Top of PROVIDED MATERIAL

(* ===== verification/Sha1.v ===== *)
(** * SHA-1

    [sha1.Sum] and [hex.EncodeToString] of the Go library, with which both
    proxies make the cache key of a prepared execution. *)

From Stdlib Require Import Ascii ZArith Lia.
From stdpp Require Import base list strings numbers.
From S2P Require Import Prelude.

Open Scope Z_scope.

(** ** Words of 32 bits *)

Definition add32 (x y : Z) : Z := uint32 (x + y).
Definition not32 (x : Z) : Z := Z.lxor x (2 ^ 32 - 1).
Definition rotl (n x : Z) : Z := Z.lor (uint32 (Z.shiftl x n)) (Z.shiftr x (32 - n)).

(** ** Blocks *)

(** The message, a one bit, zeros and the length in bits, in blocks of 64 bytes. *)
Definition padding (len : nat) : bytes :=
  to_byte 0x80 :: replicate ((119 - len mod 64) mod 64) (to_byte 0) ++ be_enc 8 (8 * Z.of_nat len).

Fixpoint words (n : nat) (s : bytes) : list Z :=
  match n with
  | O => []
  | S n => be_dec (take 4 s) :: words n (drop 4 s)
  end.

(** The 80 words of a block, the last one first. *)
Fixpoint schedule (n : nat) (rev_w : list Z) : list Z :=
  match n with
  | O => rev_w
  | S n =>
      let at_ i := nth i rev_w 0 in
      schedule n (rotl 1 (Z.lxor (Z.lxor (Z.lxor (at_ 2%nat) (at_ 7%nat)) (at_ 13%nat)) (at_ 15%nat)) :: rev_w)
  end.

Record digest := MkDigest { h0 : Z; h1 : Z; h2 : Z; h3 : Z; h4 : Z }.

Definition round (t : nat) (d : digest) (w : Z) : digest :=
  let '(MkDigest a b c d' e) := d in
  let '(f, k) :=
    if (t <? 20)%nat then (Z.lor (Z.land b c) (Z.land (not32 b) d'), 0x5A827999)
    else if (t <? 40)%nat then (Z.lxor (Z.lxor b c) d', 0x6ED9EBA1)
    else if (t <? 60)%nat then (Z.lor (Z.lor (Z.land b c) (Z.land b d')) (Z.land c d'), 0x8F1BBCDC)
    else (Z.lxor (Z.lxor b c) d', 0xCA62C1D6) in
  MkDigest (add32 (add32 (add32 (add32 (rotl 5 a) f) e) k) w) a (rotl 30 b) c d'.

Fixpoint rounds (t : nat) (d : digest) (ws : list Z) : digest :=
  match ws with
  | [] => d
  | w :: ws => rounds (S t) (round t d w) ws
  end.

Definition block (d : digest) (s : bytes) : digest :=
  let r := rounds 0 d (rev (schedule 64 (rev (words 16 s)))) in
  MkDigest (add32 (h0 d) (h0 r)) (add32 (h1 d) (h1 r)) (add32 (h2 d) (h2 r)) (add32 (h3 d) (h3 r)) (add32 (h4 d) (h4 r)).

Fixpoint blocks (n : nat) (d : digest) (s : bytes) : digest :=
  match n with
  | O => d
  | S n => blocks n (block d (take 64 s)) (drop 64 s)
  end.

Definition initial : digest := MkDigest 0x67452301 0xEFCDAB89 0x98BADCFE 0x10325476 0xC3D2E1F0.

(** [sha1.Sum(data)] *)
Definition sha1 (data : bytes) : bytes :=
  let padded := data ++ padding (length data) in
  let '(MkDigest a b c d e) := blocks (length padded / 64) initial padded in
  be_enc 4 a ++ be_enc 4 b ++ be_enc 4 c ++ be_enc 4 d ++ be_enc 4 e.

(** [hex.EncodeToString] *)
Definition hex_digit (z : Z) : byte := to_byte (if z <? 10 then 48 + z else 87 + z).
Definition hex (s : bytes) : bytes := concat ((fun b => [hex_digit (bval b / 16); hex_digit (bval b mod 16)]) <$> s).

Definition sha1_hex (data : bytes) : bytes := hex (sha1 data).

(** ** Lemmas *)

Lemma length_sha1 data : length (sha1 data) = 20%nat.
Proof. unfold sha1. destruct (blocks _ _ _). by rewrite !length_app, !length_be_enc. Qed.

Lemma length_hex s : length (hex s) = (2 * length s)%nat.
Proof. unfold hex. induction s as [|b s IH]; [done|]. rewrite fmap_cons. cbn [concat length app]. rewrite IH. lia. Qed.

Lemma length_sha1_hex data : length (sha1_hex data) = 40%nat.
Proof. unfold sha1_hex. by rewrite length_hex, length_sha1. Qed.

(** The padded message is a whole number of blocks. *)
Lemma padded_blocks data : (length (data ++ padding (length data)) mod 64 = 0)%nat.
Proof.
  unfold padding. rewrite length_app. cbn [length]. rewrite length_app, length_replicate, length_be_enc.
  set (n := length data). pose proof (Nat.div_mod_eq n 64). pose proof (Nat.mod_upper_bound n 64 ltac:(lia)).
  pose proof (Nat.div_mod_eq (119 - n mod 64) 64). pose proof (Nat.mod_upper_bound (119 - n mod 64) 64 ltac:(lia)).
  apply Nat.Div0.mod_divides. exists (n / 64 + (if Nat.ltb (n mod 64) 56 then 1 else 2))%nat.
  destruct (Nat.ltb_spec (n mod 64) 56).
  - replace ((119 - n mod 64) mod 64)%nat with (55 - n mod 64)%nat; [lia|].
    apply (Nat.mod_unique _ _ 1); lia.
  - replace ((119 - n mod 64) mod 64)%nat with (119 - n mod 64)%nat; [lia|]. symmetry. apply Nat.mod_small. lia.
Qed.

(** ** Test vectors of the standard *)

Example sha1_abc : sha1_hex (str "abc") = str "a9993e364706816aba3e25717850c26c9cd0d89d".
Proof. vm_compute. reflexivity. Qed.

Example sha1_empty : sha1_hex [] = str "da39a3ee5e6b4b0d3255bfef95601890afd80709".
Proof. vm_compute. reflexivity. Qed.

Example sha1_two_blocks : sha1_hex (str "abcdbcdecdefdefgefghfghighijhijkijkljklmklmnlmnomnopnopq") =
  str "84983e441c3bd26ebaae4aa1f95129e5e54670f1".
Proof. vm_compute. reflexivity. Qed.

Bottom of PROVIDED MATERIAL

PROBLEM REQUIREMENTS: Look through the records for the string "schedule". Copy every line that has it.

RESPONSE TO THIS TASK:
Fixpoint schedule (n : nat) (rev_w : list Z) : list Z :=
      schedule n (rotl 1 (Z.lxor (Z.lxor (Z.lxor (at_ 2%nat) (at_ 7%nat)) (at_ 13%nat)) (at_ 15%nat)) :: rev_w)
  let r := rounds 0 d (rev (schedule 64 (rev (words 16 s)))) in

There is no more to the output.